■ Task objective: Only the lines from the one containing "let x := (xy_x xyY * Y) / xy_y xyY in" through the one containing "[0.0193; 0.1192; 0.9505] ]" should be printed, exactly as they appear below, with both ends included.

■ Exercise material:

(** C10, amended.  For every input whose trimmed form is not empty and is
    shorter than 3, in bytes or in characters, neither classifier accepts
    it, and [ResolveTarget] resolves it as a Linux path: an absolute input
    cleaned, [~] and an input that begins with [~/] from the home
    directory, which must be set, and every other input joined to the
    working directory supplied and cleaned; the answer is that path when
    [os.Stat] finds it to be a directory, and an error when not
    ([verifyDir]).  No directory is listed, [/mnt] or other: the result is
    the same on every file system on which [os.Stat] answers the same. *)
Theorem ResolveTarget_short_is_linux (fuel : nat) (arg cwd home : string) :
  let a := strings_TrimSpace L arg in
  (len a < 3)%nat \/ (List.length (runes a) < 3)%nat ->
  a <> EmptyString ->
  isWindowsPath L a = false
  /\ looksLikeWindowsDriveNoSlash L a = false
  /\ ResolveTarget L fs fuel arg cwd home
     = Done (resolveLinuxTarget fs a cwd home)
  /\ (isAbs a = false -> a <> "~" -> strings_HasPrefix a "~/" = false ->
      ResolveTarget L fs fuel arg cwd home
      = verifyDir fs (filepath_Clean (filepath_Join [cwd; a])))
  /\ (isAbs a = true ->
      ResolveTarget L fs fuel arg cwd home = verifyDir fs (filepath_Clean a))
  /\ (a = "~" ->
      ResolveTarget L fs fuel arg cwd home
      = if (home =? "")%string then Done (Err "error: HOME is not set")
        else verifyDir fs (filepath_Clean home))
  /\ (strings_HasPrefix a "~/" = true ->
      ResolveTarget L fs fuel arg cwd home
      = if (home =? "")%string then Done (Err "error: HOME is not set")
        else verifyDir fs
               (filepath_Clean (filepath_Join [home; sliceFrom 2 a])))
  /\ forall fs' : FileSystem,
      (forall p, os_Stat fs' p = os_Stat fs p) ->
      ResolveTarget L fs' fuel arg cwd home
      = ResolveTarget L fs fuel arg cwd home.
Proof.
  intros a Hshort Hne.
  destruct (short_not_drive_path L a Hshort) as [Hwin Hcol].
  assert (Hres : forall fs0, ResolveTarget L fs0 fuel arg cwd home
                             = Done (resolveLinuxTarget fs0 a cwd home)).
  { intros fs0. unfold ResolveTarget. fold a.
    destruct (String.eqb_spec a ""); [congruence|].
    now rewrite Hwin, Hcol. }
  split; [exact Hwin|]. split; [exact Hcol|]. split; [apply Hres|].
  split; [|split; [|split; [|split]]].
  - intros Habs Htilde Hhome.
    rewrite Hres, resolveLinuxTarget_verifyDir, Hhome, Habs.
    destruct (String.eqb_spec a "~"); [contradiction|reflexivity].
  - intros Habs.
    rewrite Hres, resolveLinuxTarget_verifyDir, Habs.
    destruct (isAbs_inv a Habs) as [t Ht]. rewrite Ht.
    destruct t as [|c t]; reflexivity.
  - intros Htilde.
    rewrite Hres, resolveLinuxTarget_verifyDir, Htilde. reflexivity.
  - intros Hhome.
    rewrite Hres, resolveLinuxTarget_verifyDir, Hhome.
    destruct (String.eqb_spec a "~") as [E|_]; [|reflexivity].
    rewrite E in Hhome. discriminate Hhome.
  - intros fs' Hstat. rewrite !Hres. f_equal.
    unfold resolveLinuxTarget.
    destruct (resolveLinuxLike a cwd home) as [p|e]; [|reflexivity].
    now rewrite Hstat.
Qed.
--
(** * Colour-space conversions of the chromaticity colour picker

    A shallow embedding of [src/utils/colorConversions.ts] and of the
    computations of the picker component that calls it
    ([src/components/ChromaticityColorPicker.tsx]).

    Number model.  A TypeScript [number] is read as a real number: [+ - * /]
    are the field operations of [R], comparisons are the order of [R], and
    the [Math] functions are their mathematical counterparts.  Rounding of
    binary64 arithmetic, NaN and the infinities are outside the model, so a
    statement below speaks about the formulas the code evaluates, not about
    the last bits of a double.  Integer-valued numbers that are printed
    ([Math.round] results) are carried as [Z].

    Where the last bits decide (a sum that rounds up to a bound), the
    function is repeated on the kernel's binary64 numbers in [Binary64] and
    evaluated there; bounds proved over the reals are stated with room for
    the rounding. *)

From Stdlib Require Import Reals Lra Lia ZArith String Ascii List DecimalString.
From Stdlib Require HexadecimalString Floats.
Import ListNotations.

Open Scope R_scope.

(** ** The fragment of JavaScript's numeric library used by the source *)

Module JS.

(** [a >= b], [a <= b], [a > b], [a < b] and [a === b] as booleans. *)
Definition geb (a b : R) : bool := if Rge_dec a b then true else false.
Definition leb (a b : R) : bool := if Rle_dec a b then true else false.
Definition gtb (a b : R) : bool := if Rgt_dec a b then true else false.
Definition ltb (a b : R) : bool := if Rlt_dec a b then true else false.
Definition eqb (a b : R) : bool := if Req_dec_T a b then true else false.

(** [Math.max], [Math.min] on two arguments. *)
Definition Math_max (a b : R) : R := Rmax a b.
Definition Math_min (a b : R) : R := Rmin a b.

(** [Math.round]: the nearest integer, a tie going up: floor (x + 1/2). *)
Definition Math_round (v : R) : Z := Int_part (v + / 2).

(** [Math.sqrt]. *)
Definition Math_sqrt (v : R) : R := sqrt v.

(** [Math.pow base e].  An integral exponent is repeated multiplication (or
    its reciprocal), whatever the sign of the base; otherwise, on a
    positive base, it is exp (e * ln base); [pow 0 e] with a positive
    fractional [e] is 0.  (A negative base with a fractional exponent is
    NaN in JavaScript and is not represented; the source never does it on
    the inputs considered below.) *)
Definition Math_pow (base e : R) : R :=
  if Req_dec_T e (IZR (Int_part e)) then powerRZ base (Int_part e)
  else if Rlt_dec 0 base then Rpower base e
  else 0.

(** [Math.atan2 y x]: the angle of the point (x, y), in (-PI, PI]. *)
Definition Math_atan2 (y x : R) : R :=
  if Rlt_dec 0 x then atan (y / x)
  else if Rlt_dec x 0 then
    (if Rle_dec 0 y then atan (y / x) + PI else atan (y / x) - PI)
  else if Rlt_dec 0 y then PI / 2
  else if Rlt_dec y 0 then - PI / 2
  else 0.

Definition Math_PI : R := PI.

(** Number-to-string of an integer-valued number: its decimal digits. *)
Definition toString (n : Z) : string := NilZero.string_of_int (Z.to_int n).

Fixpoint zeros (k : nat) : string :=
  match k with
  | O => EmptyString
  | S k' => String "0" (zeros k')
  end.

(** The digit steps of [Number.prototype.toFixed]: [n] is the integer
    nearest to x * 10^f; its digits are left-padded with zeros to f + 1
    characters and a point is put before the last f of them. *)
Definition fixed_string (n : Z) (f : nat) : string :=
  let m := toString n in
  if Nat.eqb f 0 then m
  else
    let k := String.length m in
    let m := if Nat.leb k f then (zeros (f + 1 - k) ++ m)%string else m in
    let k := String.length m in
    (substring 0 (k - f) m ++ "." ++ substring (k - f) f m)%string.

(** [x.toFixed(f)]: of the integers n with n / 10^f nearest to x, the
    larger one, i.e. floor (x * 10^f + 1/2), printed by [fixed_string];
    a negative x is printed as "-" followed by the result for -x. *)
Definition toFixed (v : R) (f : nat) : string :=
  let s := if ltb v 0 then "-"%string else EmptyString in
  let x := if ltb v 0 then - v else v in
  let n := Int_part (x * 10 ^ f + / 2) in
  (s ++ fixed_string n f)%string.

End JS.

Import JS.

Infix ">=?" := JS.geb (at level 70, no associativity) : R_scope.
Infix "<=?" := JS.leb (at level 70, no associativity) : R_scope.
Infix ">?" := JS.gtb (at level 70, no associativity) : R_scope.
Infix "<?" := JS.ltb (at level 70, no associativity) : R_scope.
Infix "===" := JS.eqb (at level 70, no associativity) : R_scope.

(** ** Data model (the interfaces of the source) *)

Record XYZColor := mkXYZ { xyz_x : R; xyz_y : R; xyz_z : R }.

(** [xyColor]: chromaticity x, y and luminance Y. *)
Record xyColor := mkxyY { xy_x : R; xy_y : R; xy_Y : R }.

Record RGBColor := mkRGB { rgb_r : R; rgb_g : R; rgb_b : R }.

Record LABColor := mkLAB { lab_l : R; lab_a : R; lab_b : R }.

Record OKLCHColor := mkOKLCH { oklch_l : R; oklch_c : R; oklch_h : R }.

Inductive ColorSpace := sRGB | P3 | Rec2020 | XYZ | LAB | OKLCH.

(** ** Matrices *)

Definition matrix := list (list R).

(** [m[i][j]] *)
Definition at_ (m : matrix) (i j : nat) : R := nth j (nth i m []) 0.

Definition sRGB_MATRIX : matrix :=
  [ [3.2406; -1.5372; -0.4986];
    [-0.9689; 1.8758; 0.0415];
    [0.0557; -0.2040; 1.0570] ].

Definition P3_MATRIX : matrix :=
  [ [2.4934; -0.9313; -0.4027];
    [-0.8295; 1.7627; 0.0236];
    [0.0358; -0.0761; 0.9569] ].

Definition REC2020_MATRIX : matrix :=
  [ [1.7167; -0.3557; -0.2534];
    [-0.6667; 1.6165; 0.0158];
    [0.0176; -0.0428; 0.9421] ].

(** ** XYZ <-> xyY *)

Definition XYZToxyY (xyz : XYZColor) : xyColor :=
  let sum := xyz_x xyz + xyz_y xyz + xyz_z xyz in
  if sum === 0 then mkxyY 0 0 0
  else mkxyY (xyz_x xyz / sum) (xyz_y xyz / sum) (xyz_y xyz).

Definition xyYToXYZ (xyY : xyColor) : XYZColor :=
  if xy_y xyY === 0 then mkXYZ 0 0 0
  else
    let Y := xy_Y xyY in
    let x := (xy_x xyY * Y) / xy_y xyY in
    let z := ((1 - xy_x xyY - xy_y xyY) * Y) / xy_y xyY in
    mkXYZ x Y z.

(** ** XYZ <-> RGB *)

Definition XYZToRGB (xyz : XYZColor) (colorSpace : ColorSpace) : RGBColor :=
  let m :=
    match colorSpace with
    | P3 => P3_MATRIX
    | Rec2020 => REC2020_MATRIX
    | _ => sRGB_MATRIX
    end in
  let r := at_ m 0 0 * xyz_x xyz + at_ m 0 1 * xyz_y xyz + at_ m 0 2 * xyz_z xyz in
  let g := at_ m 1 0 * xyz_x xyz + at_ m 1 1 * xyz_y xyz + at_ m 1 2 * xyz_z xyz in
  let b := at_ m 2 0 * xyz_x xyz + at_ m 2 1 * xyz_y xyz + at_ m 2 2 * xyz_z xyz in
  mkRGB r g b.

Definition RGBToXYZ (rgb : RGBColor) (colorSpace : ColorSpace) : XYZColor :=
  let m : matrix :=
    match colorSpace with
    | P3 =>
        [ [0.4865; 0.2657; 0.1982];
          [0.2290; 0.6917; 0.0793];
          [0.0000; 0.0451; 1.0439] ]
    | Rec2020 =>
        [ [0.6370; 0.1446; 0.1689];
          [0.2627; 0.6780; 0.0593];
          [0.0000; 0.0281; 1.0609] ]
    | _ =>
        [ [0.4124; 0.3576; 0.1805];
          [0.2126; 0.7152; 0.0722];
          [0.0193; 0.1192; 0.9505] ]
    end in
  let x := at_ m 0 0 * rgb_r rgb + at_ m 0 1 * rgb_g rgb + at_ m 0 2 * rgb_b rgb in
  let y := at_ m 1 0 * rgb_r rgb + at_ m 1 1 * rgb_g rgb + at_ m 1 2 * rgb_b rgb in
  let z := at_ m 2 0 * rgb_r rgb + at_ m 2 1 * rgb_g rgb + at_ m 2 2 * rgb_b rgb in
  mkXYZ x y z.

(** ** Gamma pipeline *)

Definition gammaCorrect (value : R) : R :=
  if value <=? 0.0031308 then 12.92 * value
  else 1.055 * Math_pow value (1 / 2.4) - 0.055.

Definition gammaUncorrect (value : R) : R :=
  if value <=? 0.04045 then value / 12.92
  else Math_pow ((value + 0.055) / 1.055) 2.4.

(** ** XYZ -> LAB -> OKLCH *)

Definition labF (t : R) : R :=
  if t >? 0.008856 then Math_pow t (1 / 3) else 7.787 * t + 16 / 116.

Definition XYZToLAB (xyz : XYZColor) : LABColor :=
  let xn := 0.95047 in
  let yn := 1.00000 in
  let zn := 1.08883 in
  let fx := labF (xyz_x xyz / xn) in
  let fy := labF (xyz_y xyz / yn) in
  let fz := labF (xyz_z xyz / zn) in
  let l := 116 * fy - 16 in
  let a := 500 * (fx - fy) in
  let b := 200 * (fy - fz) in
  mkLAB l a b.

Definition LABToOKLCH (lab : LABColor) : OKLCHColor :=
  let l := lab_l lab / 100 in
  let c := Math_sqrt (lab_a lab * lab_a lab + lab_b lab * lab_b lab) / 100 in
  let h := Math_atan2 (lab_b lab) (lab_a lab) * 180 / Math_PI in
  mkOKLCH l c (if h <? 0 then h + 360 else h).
--
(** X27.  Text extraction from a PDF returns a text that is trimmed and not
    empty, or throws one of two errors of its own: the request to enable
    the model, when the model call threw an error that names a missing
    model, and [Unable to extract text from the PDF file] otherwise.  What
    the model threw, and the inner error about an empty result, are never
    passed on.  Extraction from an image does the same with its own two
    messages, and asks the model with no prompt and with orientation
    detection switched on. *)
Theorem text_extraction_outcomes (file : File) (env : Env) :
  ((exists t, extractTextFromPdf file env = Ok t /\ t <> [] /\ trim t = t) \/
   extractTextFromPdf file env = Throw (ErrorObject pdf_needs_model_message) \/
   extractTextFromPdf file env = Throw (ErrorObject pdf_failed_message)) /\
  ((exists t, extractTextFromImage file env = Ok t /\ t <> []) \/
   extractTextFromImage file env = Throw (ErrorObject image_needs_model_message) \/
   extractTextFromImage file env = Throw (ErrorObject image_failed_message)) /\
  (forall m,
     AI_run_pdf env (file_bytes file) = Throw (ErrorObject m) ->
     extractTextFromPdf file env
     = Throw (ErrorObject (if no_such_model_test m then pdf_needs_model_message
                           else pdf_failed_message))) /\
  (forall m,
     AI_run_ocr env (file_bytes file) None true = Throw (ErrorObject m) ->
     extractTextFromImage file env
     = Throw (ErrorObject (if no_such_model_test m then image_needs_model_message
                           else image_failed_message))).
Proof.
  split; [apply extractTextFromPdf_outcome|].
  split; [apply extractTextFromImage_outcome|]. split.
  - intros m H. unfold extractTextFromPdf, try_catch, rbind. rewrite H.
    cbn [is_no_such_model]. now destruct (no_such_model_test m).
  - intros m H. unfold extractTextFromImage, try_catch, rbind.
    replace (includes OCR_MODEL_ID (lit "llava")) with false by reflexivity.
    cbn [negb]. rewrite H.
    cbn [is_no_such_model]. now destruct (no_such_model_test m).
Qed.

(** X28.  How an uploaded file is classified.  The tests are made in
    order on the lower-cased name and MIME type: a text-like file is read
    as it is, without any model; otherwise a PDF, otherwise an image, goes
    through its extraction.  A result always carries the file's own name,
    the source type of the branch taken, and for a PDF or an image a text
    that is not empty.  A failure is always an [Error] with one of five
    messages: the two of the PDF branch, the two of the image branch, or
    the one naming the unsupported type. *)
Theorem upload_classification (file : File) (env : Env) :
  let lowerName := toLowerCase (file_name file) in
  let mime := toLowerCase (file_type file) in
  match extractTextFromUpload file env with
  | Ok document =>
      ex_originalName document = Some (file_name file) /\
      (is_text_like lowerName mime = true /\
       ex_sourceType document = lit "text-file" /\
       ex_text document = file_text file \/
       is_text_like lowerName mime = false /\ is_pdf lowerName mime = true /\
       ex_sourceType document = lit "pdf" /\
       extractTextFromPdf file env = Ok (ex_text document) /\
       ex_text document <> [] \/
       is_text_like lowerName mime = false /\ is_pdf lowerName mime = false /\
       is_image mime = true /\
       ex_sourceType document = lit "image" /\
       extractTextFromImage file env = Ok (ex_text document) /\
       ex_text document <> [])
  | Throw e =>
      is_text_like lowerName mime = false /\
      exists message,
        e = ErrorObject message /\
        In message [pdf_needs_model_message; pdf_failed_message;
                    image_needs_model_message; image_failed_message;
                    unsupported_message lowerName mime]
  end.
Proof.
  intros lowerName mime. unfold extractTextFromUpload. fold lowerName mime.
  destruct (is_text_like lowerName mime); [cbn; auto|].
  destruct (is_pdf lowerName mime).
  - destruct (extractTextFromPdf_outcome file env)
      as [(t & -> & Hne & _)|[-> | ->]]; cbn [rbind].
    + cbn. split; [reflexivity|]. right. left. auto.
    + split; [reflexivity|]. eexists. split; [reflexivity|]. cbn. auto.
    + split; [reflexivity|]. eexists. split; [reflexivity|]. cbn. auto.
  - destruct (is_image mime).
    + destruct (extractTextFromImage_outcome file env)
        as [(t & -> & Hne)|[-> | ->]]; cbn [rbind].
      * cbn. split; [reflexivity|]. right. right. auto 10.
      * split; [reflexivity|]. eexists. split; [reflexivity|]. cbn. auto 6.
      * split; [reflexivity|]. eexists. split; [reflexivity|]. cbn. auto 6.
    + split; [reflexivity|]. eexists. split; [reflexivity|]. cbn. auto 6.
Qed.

■ Response to this exercise:
    let x := (xy_x xyY * Y) / xy_y xyY in
    let z := ((1 - xy_x xyY - xy_y xyY) * Y) / xy_y xyY in
    mkXYZ x Y z.

(** ** XYZ <-> RGB *)

Definition XYZToRGB (xyz : XYZColor) (colorSpace : ColorSpace) : RGBColor :=
  let m :=
    match colorSpace with
    | P3 => P3_MATRIX
    | Rec2020 => REC2020_MATRIX
    | _ => sRGB_MATRIX
    end in
  let r := at_ m 0 0 * xyz_x xyz + at_ m 0 1 * xyz_y xyz + at_ m 0 2 * xyz_z xyz in
  let g := at_ m 1 0 * xyz_x xyz + at_ m 1 1 * xyz_y xyz + at_ m 1 2 * xyz_z xyz in
  let b := at_ m 2 0 * xyz_x xyz + at_ m 2 1 * xyz_y xyz + at_ m 2 2 * xyz_z xyz in
  mkRGB r g b.

Definition RGBToXYZ (rgb : RGBColor) (colorSpace : ColorSpace) : XYZColor :=
  let m : matrix :=
    match colorSpace with
    | P3 =>
        [ [0.4865; 0.2657; 0.1982];
          [0.2290; 0.6917; 0.0793];
          [0.0000; 0.0451; 1.0439] ]
    | Rec2020 =>
        [ [0.6370; 0.1446; 0.1689];
          [0.2627; 0.6780; 0.0593];
          [0.0000; 0.0281; 1.0609] ]
    | _ =>
        [ [0.4124; 0.3576; 0.1805];
          [0.2126; 0.7152; 0.0722];
          [0.0193; 0.1192; 0.9505] ]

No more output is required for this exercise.